= Beginning of Section =

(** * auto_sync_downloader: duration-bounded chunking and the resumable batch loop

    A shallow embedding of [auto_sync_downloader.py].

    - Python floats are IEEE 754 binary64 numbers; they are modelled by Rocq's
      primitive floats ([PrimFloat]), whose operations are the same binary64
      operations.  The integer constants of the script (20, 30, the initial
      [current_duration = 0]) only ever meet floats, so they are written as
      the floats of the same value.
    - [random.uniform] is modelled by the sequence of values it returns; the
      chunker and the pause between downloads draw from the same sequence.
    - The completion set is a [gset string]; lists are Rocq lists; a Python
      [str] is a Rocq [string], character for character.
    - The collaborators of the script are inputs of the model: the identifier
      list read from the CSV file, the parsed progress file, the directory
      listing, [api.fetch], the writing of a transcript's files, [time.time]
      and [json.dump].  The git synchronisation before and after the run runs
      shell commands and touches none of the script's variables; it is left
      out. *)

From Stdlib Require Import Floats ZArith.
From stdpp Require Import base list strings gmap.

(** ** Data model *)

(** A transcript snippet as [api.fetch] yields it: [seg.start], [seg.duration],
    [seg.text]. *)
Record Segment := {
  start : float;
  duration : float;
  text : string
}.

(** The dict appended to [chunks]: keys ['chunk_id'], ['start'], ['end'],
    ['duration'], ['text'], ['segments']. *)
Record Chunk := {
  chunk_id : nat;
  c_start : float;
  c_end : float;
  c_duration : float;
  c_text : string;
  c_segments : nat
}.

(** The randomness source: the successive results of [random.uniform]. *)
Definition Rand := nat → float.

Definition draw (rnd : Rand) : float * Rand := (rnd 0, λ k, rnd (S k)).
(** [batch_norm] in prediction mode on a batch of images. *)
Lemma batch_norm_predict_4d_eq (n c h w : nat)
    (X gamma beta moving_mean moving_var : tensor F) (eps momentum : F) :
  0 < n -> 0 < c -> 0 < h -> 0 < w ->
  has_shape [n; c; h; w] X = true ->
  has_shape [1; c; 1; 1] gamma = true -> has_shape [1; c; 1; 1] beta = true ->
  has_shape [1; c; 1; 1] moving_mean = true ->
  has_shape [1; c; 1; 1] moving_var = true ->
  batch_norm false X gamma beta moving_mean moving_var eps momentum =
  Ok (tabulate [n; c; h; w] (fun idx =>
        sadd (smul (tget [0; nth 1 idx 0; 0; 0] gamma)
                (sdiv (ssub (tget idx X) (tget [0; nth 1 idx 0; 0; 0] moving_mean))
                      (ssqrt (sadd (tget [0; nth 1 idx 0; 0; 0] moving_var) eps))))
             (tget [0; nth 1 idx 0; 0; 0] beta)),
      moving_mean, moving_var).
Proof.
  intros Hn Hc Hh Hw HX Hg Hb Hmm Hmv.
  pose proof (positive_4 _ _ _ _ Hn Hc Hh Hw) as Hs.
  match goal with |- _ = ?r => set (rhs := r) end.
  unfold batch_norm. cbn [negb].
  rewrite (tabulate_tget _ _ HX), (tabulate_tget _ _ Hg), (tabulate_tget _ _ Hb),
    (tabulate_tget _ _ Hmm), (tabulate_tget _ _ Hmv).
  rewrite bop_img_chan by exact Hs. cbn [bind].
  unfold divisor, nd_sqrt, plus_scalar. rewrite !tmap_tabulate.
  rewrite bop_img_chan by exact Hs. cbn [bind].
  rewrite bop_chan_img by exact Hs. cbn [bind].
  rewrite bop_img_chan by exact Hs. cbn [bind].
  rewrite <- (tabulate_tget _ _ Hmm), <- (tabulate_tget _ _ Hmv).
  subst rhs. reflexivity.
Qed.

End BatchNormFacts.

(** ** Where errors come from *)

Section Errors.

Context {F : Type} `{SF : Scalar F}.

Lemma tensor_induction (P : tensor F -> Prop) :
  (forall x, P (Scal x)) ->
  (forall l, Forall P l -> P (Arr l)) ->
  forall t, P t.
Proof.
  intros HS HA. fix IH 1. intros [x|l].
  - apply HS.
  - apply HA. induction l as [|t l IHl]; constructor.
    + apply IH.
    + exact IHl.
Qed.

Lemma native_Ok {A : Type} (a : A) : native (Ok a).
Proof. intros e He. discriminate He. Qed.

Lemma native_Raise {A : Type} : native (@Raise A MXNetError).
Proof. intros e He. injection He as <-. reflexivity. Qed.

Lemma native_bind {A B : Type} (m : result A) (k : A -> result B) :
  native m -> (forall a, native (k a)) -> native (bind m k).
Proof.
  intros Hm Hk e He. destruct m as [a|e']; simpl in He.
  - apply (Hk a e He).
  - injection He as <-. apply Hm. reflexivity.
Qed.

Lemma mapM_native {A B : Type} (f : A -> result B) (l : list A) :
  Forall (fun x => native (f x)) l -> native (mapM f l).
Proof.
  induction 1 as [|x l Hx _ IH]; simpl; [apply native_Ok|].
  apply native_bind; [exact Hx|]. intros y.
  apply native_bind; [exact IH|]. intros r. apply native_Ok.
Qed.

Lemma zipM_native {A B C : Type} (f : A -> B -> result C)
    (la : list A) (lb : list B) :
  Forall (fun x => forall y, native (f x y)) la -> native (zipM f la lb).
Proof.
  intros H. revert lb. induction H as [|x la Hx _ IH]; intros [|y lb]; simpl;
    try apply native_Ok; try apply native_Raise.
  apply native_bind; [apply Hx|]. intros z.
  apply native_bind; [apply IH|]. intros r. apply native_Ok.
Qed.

= End of Section =
= Beginning of Section =

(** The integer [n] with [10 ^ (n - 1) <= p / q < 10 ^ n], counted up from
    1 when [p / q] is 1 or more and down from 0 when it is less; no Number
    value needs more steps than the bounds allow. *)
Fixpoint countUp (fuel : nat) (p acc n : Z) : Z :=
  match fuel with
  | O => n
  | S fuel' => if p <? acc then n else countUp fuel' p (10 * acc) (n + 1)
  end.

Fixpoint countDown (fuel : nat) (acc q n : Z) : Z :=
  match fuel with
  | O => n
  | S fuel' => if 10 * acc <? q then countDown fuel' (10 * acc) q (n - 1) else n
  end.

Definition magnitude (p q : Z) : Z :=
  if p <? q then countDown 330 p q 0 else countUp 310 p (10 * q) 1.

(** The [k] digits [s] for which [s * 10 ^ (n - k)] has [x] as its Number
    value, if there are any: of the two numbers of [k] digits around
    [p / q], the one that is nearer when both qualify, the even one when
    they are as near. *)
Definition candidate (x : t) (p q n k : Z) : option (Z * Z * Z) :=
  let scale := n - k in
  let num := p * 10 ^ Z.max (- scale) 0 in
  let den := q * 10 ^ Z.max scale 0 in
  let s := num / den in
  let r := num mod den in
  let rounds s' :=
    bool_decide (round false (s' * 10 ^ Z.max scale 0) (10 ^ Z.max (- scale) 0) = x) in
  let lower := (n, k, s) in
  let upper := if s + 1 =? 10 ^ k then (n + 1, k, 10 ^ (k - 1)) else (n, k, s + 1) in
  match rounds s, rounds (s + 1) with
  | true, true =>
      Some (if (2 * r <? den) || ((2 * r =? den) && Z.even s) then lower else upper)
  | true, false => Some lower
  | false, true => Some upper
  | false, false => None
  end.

= End of Section =
= Beginning of Section =

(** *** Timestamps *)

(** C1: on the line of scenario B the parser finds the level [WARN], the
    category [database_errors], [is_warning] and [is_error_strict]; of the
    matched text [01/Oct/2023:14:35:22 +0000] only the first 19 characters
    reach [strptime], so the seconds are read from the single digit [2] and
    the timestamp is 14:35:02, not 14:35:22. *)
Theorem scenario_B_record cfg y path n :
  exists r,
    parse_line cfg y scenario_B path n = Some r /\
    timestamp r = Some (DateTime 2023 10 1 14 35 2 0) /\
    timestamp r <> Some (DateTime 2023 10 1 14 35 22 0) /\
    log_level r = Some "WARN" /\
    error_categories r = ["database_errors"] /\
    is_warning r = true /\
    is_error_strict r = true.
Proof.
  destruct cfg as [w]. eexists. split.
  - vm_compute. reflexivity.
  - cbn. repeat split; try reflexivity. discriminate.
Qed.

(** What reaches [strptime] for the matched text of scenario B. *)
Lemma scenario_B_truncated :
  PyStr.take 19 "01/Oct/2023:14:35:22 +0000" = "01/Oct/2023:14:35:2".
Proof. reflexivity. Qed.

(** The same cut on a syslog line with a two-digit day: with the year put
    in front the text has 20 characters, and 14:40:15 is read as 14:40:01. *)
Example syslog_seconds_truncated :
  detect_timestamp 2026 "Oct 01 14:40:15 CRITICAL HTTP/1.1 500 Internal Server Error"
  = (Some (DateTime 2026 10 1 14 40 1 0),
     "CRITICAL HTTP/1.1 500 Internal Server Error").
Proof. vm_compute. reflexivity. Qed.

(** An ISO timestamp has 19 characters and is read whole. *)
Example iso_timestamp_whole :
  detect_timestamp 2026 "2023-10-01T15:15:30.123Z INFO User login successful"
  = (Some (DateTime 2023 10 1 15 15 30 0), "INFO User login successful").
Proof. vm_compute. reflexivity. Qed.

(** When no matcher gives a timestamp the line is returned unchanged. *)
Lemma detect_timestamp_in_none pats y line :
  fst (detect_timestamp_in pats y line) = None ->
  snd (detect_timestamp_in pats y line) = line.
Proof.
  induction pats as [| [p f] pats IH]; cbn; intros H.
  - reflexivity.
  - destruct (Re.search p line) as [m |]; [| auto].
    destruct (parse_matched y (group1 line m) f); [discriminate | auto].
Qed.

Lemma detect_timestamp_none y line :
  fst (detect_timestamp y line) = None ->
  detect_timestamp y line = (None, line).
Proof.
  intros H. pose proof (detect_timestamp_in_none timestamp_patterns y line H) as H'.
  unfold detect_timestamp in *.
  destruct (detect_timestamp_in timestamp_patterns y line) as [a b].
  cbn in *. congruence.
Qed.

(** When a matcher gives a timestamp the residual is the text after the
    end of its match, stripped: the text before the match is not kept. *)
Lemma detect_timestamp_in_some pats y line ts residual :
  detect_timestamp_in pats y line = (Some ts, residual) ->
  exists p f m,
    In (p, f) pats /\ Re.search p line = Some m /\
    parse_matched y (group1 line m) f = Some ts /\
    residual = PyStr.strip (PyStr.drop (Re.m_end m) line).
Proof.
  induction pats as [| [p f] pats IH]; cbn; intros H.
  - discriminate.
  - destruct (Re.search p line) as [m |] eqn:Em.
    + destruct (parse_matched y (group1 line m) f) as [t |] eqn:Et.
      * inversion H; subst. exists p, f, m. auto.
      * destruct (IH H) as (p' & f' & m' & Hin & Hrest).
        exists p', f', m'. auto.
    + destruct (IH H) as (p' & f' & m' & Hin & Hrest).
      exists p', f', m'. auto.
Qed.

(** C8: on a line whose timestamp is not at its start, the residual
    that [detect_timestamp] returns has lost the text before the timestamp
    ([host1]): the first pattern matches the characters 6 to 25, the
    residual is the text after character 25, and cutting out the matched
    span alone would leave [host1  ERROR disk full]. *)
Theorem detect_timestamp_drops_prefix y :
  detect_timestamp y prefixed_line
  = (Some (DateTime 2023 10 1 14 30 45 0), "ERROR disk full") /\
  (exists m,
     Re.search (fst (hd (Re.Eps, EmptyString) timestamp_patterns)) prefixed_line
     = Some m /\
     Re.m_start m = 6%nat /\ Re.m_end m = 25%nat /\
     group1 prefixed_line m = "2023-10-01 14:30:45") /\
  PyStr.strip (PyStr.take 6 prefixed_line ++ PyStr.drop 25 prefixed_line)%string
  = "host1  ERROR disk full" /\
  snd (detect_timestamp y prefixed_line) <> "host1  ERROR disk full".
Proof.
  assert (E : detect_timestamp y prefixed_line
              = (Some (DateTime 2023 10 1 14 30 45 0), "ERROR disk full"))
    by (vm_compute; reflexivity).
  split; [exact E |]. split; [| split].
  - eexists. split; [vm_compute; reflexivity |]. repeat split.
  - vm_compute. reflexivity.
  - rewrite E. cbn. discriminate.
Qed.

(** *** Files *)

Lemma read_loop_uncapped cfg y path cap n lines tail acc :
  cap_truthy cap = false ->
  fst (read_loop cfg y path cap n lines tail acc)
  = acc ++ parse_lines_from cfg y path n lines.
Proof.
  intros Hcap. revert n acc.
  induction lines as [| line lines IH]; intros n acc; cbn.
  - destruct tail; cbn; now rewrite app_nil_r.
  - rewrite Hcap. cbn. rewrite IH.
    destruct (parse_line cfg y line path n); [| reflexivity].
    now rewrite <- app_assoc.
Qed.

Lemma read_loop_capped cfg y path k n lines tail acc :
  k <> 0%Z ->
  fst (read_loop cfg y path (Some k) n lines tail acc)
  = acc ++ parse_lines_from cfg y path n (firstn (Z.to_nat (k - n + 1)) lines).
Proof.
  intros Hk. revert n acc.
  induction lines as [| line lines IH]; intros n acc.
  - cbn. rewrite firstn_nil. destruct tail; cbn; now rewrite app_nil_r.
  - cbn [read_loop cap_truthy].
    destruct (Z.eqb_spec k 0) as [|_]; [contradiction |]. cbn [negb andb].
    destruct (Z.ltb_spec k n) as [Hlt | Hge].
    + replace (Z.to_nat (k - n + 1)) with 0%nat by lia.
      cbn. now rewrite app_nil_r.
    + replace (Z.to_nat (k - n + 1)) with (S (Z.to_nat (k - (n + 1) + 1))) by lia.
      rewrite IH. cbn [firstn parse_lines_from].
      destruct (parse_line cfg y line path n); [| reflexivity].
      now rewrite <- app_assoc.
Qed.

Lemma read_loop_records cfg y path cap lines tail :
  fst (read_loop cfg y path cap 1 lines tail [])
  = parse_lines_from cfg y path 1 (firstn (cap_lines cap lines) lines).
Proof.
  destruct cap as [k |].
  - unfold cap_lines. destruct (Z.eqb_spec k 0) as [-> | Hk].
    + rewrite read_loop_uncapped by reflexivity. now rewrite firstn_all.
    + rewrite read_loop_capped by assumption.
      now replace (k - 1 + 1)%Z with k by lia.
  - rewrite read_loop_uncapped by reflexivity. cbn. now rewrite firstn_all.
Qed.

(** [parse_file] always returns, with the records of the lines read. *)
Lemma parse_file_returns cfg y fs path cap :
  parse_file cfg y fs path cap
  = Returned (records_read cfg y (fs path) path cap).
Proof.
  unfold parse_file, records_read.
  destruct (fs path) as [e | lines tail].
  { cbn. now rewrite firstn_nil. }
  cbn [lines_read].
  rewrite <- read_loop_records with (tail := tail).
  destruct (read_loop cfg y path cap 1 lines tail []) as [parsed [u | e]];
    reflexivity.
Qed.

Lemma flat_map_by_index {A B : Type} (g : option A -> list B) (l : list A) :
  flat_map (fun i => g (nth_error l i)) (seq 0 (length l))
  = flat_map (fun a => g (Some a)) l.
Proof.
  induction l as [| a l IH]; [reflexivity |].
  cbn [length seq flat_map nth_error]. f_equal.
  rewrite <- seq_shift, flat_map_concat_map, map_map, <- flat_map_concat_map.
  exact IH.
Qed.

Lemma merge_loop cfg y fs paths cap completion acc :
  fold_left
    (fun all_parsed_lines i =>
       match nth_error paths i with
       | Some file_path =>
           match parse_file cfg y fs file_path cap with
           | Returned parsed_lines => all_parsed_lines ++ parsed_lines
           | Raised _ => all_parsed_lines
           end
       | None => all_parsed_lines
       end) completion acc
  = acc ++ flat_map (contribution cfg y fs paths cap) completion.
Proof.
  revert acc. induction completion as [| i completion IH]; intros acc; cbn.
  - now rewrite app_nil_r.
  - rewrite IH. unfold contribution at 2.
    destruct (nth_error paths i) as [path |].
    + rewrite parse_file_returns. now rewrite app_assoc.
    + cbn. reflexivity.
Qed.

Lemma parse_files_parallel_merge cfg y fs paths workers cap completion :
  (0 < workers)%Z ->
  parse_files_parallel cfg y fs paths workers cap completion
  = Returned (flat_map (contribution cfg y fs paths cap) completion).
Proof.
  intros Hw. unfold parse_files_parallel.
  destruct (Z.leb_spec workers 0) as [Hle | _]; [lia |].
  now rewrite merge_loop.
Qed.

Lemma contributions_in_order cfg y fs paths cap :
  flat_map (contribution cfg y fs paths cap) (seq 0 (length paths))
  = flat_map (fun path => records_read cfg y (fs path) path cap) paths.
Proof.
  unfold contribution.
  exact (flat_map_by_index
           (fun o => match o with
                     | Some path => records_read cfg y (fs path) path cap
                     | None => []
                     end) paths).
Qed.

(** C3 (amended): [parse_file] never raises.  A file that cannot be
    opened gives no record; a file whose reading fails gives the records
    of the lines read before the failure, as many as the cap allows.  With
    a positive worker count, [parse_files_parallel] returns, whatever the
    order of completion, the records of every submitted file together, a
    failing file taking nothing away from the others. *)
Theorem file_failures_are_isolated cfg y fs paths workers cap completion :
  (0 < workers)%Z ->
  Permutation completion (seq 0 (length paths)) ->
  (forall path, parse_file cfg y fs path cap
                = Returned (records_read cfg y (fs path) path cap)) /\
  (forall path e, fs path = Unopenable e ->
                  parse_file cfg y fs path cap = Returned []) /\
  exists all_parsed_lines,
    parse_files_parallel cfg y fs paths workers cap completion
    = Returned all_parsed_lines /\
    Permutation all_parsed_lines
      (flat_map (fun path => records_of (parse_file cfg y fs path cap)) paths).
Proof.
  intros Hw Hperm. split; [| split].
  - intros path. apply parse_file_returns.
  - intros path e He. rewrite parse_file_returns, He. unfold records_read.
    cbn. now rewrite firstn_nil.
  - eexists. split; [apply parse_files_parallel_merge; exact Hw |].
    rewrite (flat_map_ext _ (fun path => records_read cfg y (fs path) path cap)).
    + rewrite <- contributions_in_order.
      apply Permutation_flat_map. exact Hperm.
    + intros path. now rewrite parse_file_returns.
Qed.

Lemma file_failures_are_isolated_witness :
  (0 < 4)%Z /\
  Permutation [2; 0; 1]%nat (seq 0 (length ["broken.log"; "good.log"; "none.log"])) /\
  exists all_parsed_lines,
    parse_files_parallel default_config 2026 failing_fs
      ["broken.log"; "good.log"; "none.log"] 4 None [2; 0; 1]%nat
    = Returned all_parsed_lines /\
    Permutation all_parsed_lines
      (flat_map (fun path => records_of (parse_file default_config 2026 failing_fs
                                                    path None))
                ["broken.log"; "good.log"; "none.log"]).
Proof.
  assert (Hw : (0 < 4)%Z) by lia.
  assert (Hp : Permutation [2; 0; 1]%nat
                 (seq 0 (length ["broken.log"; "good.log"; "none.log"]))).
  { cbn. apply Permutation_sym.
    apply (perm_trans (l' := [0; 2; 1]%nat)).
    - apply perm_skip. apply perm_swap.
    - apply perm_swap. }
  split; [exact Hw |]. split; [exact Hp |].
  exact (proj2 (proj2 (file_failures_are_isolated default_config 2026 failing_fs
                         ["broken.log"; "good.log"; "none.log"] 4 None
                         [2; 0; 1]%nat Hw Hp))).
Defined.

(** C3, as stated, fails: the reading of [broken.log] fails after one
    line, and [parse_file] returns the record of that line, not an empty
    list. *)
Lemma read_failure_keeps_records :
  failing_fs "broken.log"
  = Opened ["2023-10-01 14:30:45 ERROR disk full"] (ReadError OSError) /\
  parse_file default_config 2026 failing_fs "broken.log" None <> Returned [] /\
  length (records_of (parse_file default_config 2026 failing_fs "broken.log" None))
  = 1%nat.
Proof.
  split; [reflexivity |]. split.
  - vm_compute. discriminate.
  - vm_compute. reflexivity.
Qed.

= End of Section =

Whenever a line above includes "PyStr", copy it in full.

* [Task answer]:
  PyStr.take 19 "01/Oct/2023:14:35:22 +0000" = "01/Oct/2023:14:35:2".
    residual = PyStr.strip (PyStr.drop (Re.m_end m) line).
  PyStr.strip (PyStr.take 6 prefixed_line ++ PyStr.drop 25 prefixed_line)%string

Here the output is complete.